See Nichols v. S. Ill. Univ.-Edwardsville, 510 F.3d 772, 779 (7th Cir. 2007). Direct evidence proves the fact in question "without reliance upon inference or presumption." Nichols, 510 F.3d at 781 (citation omitted). Circumstantial evidence allows the trier of fact to infer intentional discrimination by a decisionmaker. Id. Such evidence may include: (1) suspicious timing, ambiguous oral or written statements, or behavior toward or comments directed at other employees in the protected group; (2) evidence, whether or not rigorously statistical, that similarly situated employees outside the protected class received systematically better treatment; and (3) evidence that the employee was qualified for the job in question but was passed over in favor of a person outside the protected class and the employer's reason is a pretext. Atanus, 520 F.3d at 672.
Under the indirect method of proof, Fisher must create a presumption of discrimination by establishing a prima facie case of discrimination. Id.; see also McDonnell Douglas Corp. v. Green, 411 U.S. 792, 803 (1973). That presumption then shifts the burden to Defendant to provide a legitimate, non-discriminatory explanation for its actions. Atanus, 520 F.3d at 672. If Defendant can rebut Fisher's prima facie case of discrimination, the burden then shifts back to Fisher to show that Defendant's explanation is pretextual. Id.
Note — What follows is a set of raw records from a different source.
(* ===== verification/VcpuVmm.v ===== *)
(** * VcpuVmm: the monitor of the virtualisation benchmark

    [apps/vcpu/src/main.c]: it sets up the virtual CPUs and their threads, then
    answers the calls of the guests until all of them have exited, and stores
    what they report in the shared results.  Logging is not modelled. *)

From S2P Require Import Prelude Platform Memory Program Collect Support Threads Measuring AppParams.
From S2P Require Import VcpuGuest.

Import VcpuParams.

(** The numbers of libsel4 that the monitor uses. *)
Class VmmConfig := {
  seL4_VCPUReg_SP_EL1 : Z; seL4_VCPUReg_SCTLR : Z; seL4_VCPUReg_CPACR : Z;
  seL4_MsgFastRegisters : Z;
  seL4_AllRights : Z;
  SEL4UTILS_CNODE_SLOT : Z;
  user_context_words : Z;
  api_make_guard_skip_word : Z → Z;
}.

Section vmm.
Context `{Platform} `{VcpuConfig} `{VmmConfig}.

Definition VCPU_BENCH_ARMV8A_PMCCFILTR_NONSECURE_PL2_CCNT_EN : Z := 2 ^ 27.

(** [vcpu_benchmark_results_t] and [vcpu_benchmark_overall_results_t], in
    [ccnt_t] of 64 bits, which it is on AArch64, the one target that builds
    the benchmark: the name takes six, the count of the anomalies one with its
    padding. *)
Definition vcpu_result_layout : layout :=
  [("name", 6); ("min", 1); ("max", 1); ("clipped_avg", 1); ("complete_avg", 1);
   ("clipped_total", 1); ("complete_total", 1); ("n_anomalies", 1);
   ("start", VCPU_BENCH_N_ITERATIONS); ("end", VCPU_BENCH_N_ITERATIONS);
   ("elapsed", VCPU_BENCH_N_ITERATIONS)]%string.
Definition vcpu_layout : layout :=
  [("ccnt_read_overhead", 1);
   ("results", VCPU_BENCHMARK_N_BENCHMARKS * struct_size vcpu_result_layout)]%string.
Definition result_row (results : ptr) (bm : Z) : ptr :=
  ptr_add (field vcpu_layout results "results") (bm * struct_size vcpu_result_layout).

(** The monitor's part of [guest_t]; the exit statuses are memory. *)
Record vm := Vm {
  address : Z; magic : Z; id : Z;
  tcb : Z; vcpu : Z; thread_handle : Z; ipc_buffer_frame : Z;
  badged_fault_ep : Z; badged_fault_ep_ipc_copy : Z;
}.

(** [guest__start], the address of the stack's top in a guest, and the
    numbers [regs] are passed with. *)
Definition guest_exec (guest__start stack_top : Z) (g : vm) : proc unit :=
  sys_checked "seL4_ARM_VCPU_WriteRegs" [Vint (vcpu g); Vint seL4_VCPUReg_SP_EL1; Vint (address g + stack_top)];;
  (* pc, sp, x29, spsr, x0, x1 *)
  sys_checked "seL4_TCB_WriteRegisters"
    [Vint (tcb g); Vint 1; Vint 0; Vint user_context_words;
     Vint guest__start; Vint (address g + stack_top); Vint (address g + stack_top); Vint 0x5;
     Vint (address g); Vint sizeof_guest_t];;
  assert_that (magic g =? VCPU_BENCH_SHDATA_MAGIC).

(** The guest at [addr] with the thread [h]; [exitstatus] is the array of the
    guests' statuses. *)
Definition guest_init (exitstatus : ptr) (all_guests_fault_ep addr : Z) (h : helper) (frame id : Z) : proc vm :=
  assert_that (negb (addr =? 0));;
  store_to exitstatus id 0;;
  parent_vspace_cap ← sys_call "simple_get_pd" [];
  assert_that (parent_vspace_cap =? SEL4UTILS_PD_SLOT);;
  parent_cspace_cap ← sys_call "simple_get_cnode" [];
  assert_that (parent_cspace_cap =? SEL4UTILS_CNODE_SLOT);;
  fault_ep ← sys_alloc "vka_mint_object"
    [Vint all_guests_fault_ep; Vint seL4_AllRights; Vint (Z.lor VCPU_BENCH_MSG_IS_FAULT_BIT id)];
  ipc_copy ← sys_alloc "vka_mint_object" [Vint all_guests_fault_ep; Vint seL4_AllRights; Vint id];
  vcpu ← sys_alloc "vka_alloc_vcpu" [];
  let cspace_root_data := api_make_guard_skip_word (seL4_WordBits - CONFIG_SEL4UTILS_CSPACE_SIZE_BITS) in
  sys_checked "sel4utils_configure_thread"
    [Vint fault_ep; Vint parent_cspace_cap; Vint cspace_root_data; Vint (handle h)];;
  auth ← simple_get_tcb;
  error ← TCB_SetPriority (tcb_cptr h) auth (seL4_MaxPrio `div` 2);
  assert_that (error =? 0);;
  sys_checked "seL4_ARM_VCPU_SetTCB" [Vint vcpu; Vint (tcb_cptr h)];;
  sctlr ← sys_alloc "seL4_ARM_VCPU_ReadRegs" [Vint vcpu; Vint seL4_VCPUReg_SCTLR];
  sys_checked "seL4_ARM_VCPU_WriteRegs" [Vint vcpu; Vint seL4_VCPUReg_SCTLR; Vint sctlr];;
  cpacr ← sys_alloc "seL4_ARM_VCPU_ReadRegs" [Vint vcpu; Vint seL4_VCPUReg_CPACR];
  sys_do "seL4_ARM_VCPU_WriteRegs"
    [Vint vcpu; Vint seL4_VCPUReg_CPACR; Vint (Z.lor (Z.lor cpacr (Z.shiftl 0x3 20)) (Z.shiftl 0x3 16))];;
  mret (Vm addr VCPU_BENCH_SHDATA_MAGIC id (tcb_cptr h) vcpu (handle h) frame fault_ep ipc_copy).

(** *** Cycle counting in PL2 *)

Definition set_pmccfiltr_el0 (val : Z) : proc unit := sys_do "msr pmccfiltr_el0" [Vint val].
Definition get_pmccfilter_el0 : proc Z := sys_call "mrs pmccfiltr_el0" [].

Definition vcpu_bm_toggle_cycle_counting_in_pl2 (onoff : bool) : proc unit :=
  pmccfiltr ← get_pmccfilter_el0;
  let bit := VCPU_BENCH_ARMV8A_PMCCFILTR_NONSECURE_PL2_CCNT_EN in
  if onoff then
    set_pmccfiltr_el0 (Z.land pmccfiltr (∼[32] bit));;
    now ← get_pmccfilter_el0;
    assert_that (Z.land now bit =? 0)
  else
    set_pmccfiltr_el0 (Z.lor pmccfiltr bit);;
    now ← get_pmccfilter_el0;
    assert_that (negb (Z.land now bit =? 0)).

(** *** The calls of the guests *)

Definition hypcall_of (label : Z) : option hypcalls :=
  head (filter (λ c, hypcall_value c = label) all_hypcalls).

Definition GetMR (i : Z) : proc Z := sys_call "seL4_GetMR" [Vint i].
Definition SetMR (i v : Z) : proc unit := sys_do "seL4_SetMR" [Vint i; Vint v].

(** The number of a benchmark that a guest reports on. *)
Definition reported_benchmark : proc Z :=
  assert_that (4 <=? seL4_MsgFastRegisters);;
  mr ← GetMR 0;
  let bm := wrap 32 mr in
  assert_that (bm <? VCPU_BENCHMARK_N_BENCHMARKS);; mret bm.

(** [guests[badge]] *)
Definition guest_at (guests : list vm) (badge : Z) : proc vm :=
  from_outcome (defined (aget guests badge)).

(** The tag of the answer. *)
Definition vmm_handle_hypcall (guests : list vm) (exitstatus results : ptr) (badge : Z) (t : tag) : proc tag :=
  assert_that (negb (badge =? 0));;
  ret ← (match hypcall_of (label t) with
  | Some HYPCALL_SYS_PUTC =>
      c ← GetMR 0; sys_do "putc" [Vint (wrap 8 c)];; mret 0
  | Some HYPCALL_SYS_PUTS =>
      _ ← GetMR 0; mret 0
  | Some HYPCALL_SYS_EXIT_THREAD =>
      assert_that (4 <=? seL4_MsgFastRegisters);;
      was_el1_fault ← GetMR 0;
      status ← GetMR 1;
      miscdata ← GetMR 2;
      g ← guest_at guests badge;
      store_to exitstatus badge (swrap 32 status);;
      sys_do "sel4utils_clean_up_thread" [Vint (thread_handle g)];; mret 0
  | Some HYPCALL_SYS_GET_SEL4_REPLY_START_STAMP | Some HYPCALL_SYS_GET_SEL4_CALL_END_STAMP =>
      stamp ← SEL4BENCH_READ_CCNT;
      SetMR 0 stamp;; mret 1
  | Some HYPCALL_SYS_BM_REPORT_END_RESULTS =>
      g ← guest_at guests badge;
      sys_do "seL4_ARM_Page_Invalidate_Data"
        [Vint (ipc_buffer_frame g); Vint 0; Vint (2 ^ seL4_PageBits - 1)];;
      _ ← reported_benchmark;
      for_to 7 (λ i, _ ← GetMR (i + 1); mret tt);; mret 0
  | Some HYPCALL_SYS_BM_REPORT_DEEP_RESULTS =>
      bm ← reported_benchmark;
      mr ← GetMR 1;
      let idx := swrap 32 mr in
      start ← GetMR 2;
      end_ ← GetMR 3;
      let row := result_row results bm in
      store_to (field vcpu_result_layout row "start") idx start;;
      store_to (field vcpu_result_layout row "end") idx end_;;
      store_to (field vcpu_result_layout row "elapsed") idx (end_ ⊟[64] start);; mret 0
  | _ => mret 0
  end);
  mret (Tag (label t) ret).

(** A fault of a guest is reported, and answered. *)
Definition vmm_handle_sel4_fault (badge : Z) (t : tag) : proc tag := mret (Tag 1 0).

(** One turn of the loop, with the message [m] that was received: the badge and
    the label; [again] is the next turn, with the number of guests that have
    exited. *)
Definition vmm_message (guests : list vm) (exitstatus results : ptr) (reply_cap n_guests_exited : Z)
    (again : Z → proc bool) (m : Z * Z) : proc bool :=
  let '(badge, label) := m in
  err ← sys_call "seL4_CNode_SaveCaller" [Vint reply_cap];
  if negb (err =? 0) then mret false
  else if negb (Z.land badge VCPU_BENCH_MSG_IS_FAULT_BIT =? 0) then
    replytag ← vmm_handle_sel4_fault badge (Tag label 0);
    sys_do "seL4_Send" [Vint reply_cap; Vint (VcpuGuest.label replytag); Vint (len replytag)];;
    again n_guests_exited
  else
    replytag ← vmm_handle_hypcall guests exitstatus results badge (Tag label 0);
    if label =? hypcall_value HYPCALL_SYS_EXIT_THREAD then
      sys_do "seL4_CNode_Delete" [Vint reply_cap];;
      let n_guests_exited := n_guests_exited + 1 in
      if n_guests_exited =? VCPU_BENCH_N_GUESTS then mret true else again n_guests_exited
    else
      sys_do "seL4_Send" [Vint reply_cap; Vint (VcpuGuest.label replytag); Vint (len replytag)];;
      again n_guests_exited.

(** The loop: [true] when all the guests have exited, [false] when the reply
    could not be saved; [fuel] bounds the messages. *)
Fixpoint vmm_loop (guests : list vm) (exitstatus results : ptr) (ep reply_cap : Z) (fuel : nat)
    (n_guests_exited : Z) : proc bool :=
  match fuel with
  | O => Stop Undefined
  | S fuel =>
      m ← perform (lib_alloc "seL4_Recv" [Vint ep]);
      vmm_message guests exitstatus results reply_cap n_guests_exited
        (vmm_loop guests exitstatus results ep reply_cap fuel) m
  end.

(** *** The set-up *)

(** The log buffer: its frame and its address, or an error. *)
Definition vcpu_bench_setup_log_buffer_frame : proc (Z * (Z * ptr)) :=
  frame ← sys_alloc "vka_alloc_frame" [Vint seL4_LargePageBits];
  err ← sys_call "kernel_logging_set_log_buffer" [Vint frame];
  if negb (err =? 0) then mret (err, (frame, Ptr 1 0))
  else
    p ← perform (lib_ptr "vspace_map_pages" [Vint frame; Vint seL4_LargePageBits]);
    match p with
    | None => mret (-1, (frame, Ptr 1 0))
    | Some p => sys_do "memset" [Vptr p; Vint 0; Vint (2 ^ seL4_LargePageBits)];; mret (0, (frame, p))
    end.

(** The variables of the loop: the last stamp, the total, the least and the
    greatest overhead. *)
Definition overhead_step (s : Z * Z * Z * Z) : proc (Z * Z * Z * Z) :=
  let '(prev_stamp, total, min, max) := s in
  curr_stamp ← SEL4BENCH_READ_CCNT;
  let curr_overhead := curr_stamp ⊟[ccnt_bits] prev_stamp in
  mret (curr_stamp, total ⊞[ccnt_bits] curr_overhead, Z.min min curr_overhead, Z.max max curr_overhead).

Definition N_ITERATIONS : Z := 10.
Definition get_ccnt_read_overhead_avg : proc Z :=
  prev_stamp ← SEL4BENCH_READ_CCNT;
  '(_, total, _, _) ← loop_acc (seqZ 0 N_ITERATIONS) (prev_stamp, 0, 100000, 0) (λ _, overhead_step);
  mret (total `div` N_ITERATIONS).

(** The exit status of the first guest that failed. *)
Fixpoint finish_guests (env : Env.env_t) (exitstatus : ptr) (ids : list Z) : proc unit :=
  match ids with
  | [] => finished env 0
  | i :: ids =>
      status ← load_from exitstatus i;
      if negb (status =? 0) then finished env status else finish_guests env exitstatus ids
  end.

(** [guests0] are the addresses, threads and IPC buffers of the guests, the
    first of which is not used. *)
Definition main (rt : runtime) (guests0 : list (Z * helper * Z)) (exitstatus results : ptr)
    (guest__start stack_top : Z) (fuel : nat) (argc : Z) : proc unit :=
  env ← get_env rt argc (sizeof vcpu_layout) 0;
  sys_do "sel4bench_init" [];;
  all_guests_fault_ep ← sys_alloc "vka_alloc_endpoint" [];
  if VCPU_BENCH_MAX_N_GUESTS <? VCPU_BENCH_N_GUESTS then mret tt
  else
    overhead ← get_ccnt_read_overhead_avg;
    set_field vcpu_layout results "ccnt_read_overhead" overhead;;
    vcpu_bm_toggle_cycle_counting_in_pl2 true;;
    '(err, _) ← vcpu_bench_setup_log_buffer_frame;
    if negb (err =? 0) then mret tt
    else
      guests ← loop_acc (seqZ 1 VCPU_BENCH_N_GUESTS) [Vm 0 0 0 0 0 0 0 0 0] (λ i guests,
        '(addr, h, frame) ← from_outcome (defined (aget guests0 i));
        g ← guest_init exitstatus all_guests_fault_ep addr h frame i;
        mret (guests ++ [g]));
      loop (seqZ 1 VCPU_BENCH_N_GUESTS) (λ i,
        g ← guest_at guests i; guest_exec guest__start stack_top g);;
      '(err, reply_cap) ← perform (lib_alloc "vka_cspace_alloc_path" []);
      if negb (err =? 0) then mret tt
      else
        exited ← vmm_loop guests exitstatus results all_guests_fault_ep reply_cap fuel 0;
        if (exited : bool) then
          vcpu_bm_toggle_cycle_counting_in_pl2 false;;
          finish_guests env exitstatus (seqZ 1 VCPU_BENCH_N_GUESTS)
        else mret tt.

End vmm.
A. The Direct Evidence Method
Because Fisher presents only circumstantial evidence to support her claim of discrimination, she can succeed in defeating Defendant's motion for summary judgment only if her evidence creates a "convincing mosaic" that would allow a jury to infer intentional discrimination. Rhodes v. Ill. Dep't of Transp., 359 F.3d 498, 504 (7th Cir. 2004). Fisher's circumstantial evidence consists of (1) the comment allegedly made by Muzik at the awards committee meeting, (2) Muzik's allegedly dismissive attitude toward a job description Fisher created for Stevens, and (3) "evidence concerning [Defendant's] behavior toward Brandt." Resp. 6-7.
Fisher says her first piece of evidence, Muzik's alleged comment, showcases Bill Vance's discriminatory animus toward older employees. She argues that, based on the alleged comment, a jury could infer that Bill Vance also expressed similar age-related discriminatory viewpoints to Peggy Walker, Defendant's president, and Stevens. She also believes the alleged comment explains the dismissive manner in which Muzik viewed her updated job description.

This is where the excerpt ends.